Lemma has_class_remove c cs : has_class c (class_remove c cs) = false.
Proof.
  unfold has_class, class_remove. induction cs as [|x cs IH]; simpl; auto.
  destruct (jseqb x c) eqn:E; simpl; auto.
  rewrite jseqb_sym, E. simpl. exact IH.
Qed.

(** C1. Whatever the input field holds, the submit handler appends exactly
    one user Message and issues exactly one request, to the query endpoint,
    when the trimmed input is not empty (the Message comes before the
    request); it appends nothing and requests nothing, leaving the page as it
    was, when the input is empty or made of white space only. *)
Theorem submit_one_message_one_request (parseHTML : jsstring -> list node) (p : page) :
  let q := trim (userInput_value p) in
  (q <> [] ->
   exists p',
     submit_begin parseHTML p = (Normal true, p') /\
     chatMessages p' =
       chatMessages p ++ [message_node parseHTML q (js "user"); indicator_node parseHTML] /\
     calls p' = calls p ++ submit_calls parseHTML q /\
     count_calls (appends_message (js "user")) (submit_calls parseHTML q) = 1 /\
     count_calls (appends_message (js "ai")) (submit_calls parseHTML q) = 0 /\
     filter is_fetch (submit_calls parseHTML q) = [Fetch (chat_request q)] /\
     url (chat_request q) = js "/api/chat" /\
     body (chat_request q) = Some (JObj [(js "query", JStr q)]))
  /\
  (forallb is_space (userInput_value p) = true ->
   submit_begin parseHTML p = (Normal false, with_calls (calls p ++ [PreventDefault]) p) /\
   count_calls (appends_message (js "user")) [PreventDefault] = 0 /\
   count_calls is_fetch [PreventDefault] = 0).
Proof.
  intros q. split.
  - intros Hq. exists (sent parseHTML q p).
    split; [now apply submit_begin_sends|]. split; [reflexivity|].
    split; [reflexivity|].
    generalize q. intros t.
    split; [vm_compute; reflexivity|]. split; [vm_compute; reflexivity|].
    split; [reflexivity|]. split; reflexivity.
  - intros Hs. apply trim_blank in Hs. split; [|split; reflexivity].
    now apply submit_begin_ignores.
Qed.

Lemma submit_one_message_one_request_witness :
  fst (submit_begin sample_parser (typed (js "  hi "))) = Normal true /\
  fst (submit_begin sample_parser (typed (js "   "))) = Normal false.
Proof.
  split.
  - destruct (proj1 (submit_one_message_one_request sample_parser (typed (js "  hi "))))
      as [p' [H _]].
    + vm_compute. discriminate.
    + rewrite H. reflexivity.
  - destruct (proj2 (submit_one_message_one_request sample_parser (typed (js "   "))))
      as [H _].
    + vm_compute. reflexivity.
    + rewrite H. reflexivity.
Defined.

(** What the [try] block does with a body that parses to an object: a
    [response] field holding a non-empty string is appended as the ai
    Message; a missing field, or an empty string, gives the ai Message with
    the fixed text "Sorry, I encountered an error. Please try again.". The
    lookup by id comes first and detaches what it finds, which need not be
    the typing indicator when a message carries its id. *)
Theorem reply_or_soft_failure (parseHTML : jsstring -> list node)
    (r : completion http_response) (p : page) (props : list (jsstring * json)) :
  parsed r = Normal (JObj props) ->
  let shows (t : jsstring) :=
    exists p',
      submit_settle parseHTML r p = (Normal tt, p') /\
      chatMessages p' =
        without_indicator (chatMessages p) ++ [message_node parseHTML t (js "ai")] /\
      calls p' =
        calls p ++ removal_calls (chatMessages p) ++ reply_calls parseHTML t ++ cleanup_calls in
  (forall s, lookup (js "response") props = Some (JStr s) -> s <> [] -> shows s) /\
  (lookup (js "response") props = None \/ lookup (js "response") props = Some (JStr []) ->
   shows soft_failure_text).
Proof.
  intros Hr shows. split.
  - intros s Hl Hs. exists (replied parseHTML s p). split; [|split; reflexivity].
    apply submit_settle_replies with (data := JObj props); auto.
    unfold reply_text, get_member, or_else. rewrite Hl. simpl.
    apply jseqb_nil in Hs. now rewrite Hs.
  - intros Hl. exists (replied parseHTML soft_failure_text p).
    split; [|split; reflexivity].
    apply submit_settle_replies with (data := JObj props); auto.
    unfold reply_text, get_member, or_else. destruct Hl as [-> | ->]; reflexivity.
Qed.

Lemma reply_or_soft_failure_witness :
  chatMessages (snd (submit_settle sample_parser hello_response (waiting (js "hi")))) =
    [message_node sample_parser (js "hi") (js "user");
     message_node sample_parser (js "Hello") (js "ai")] /\
  chatMessages (snd (submit_settle sample_parser empty_object_response (waiting (js "hi")))) =
    [message_node sample_parser (js "hi") (js "user");
     message_node sample_parser soft_failure_text (js "ai")].
Proof.
  split.
  - destruct (proj1 (reply_or_soft_failure sample_parser hello_response
                       (waiting (js "hi")) (props := [(js "response", JStr (js "Hello"))])
                       eq_refl) (js "Hello")) as [p' [H [Hc _]]].
    + reflexivity.
    + vm_compute. discriminate.
    + rewrite H. simpl snd. rewrite Hc. vm_compute. reflexivity.
  - destruct (proj2 (reply_or_soft_failure sample_parser empty_object_response
                       (waiting (js "hi")) (props := []) eq_refl)) as [p' [H [Hc _]]].
    + left. reflexivity.
    + rewrite H. simpl snd. rewrite Hc. vm_compute. reflexivity.
Defined.

(** What the [catch] block does when the request cannot complete ([fetch]
    rejects, or the body cannot be read as JSON): the lookup by id detaches
    what it finds, the ai Message "Unable to connect to the server." is
    appended, the error is reported on the console, and the handler ends
    normally. What the lookup finds need not be the typing indicator when
    a message carries its id. *)
Theorem transport_failure_reported (parseHTML : jsstring -> list node)
    (r : completion http_response) (e : exn) (p : page) :
  parsed r = Throw e ->
  exists p',
    submit_settle parseHTML r p = (Normal tt, p') /\
    chatMessages p' =
      without_indicator (chatMessages p) ++
      [message_node parseHTML transport_failure_text (js "ai")] /\
    calls p' =
      calls p ++ removal_calls (chatMessages p) ++
      reply_calls parseHTML transport_failure_text ++ [ConsoleError e] ++ cleanup_calls.
Proof.
  intros Hr. exists (failed parseHTML e (chatMessages p) [] p).
  split; [now apply submit_settle_fails|split; reflexivity].
Qed.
· · ·
Write out, exactly and with nothing else, the lines of the listing above from its first line through the line with "parseHTML q) = 1 /\".

Lemma has_class_remove c cs : has_class c (class_remove c cs) = false.
Proof.
  unfold has_class, class_remove. induction cs as [|x cs IH]; simpl; auto.
  destruct (jseqb x c) eqn:E; simpl; auto.
  rewrite jseqb_sym, E. simpl. exact IH.
Qed.

(** C1. Whatever the input field holds, the submit handler appends exactly
    one user Message and issues exactly one request, to the query endpoint,
    when the trimmed input is not empty (the Message comes before the
    request); it appends nothing and requests nothing, leaving the page as it
    was, when the input is empty or made of white space only. *)
Theorem submit_one_message_one_request (parseHTML : jsstring -> list node) (p : page) :
  let q := trim (userInput_value p) in
  (q <> [] ->
   exists p',
     submit_begin parseHTML p = (Normal true, p') /\
     chatMessages p' =
       chatMessages p ++ [message_node parseHTML q (js "user"); indicator_node parseHTML] /\
     calls p' = calls p ++ submit_calls parseHTML q /\
     count_calls (appends_message (js "user")) (submit_calls parseHTML q) = 1 /\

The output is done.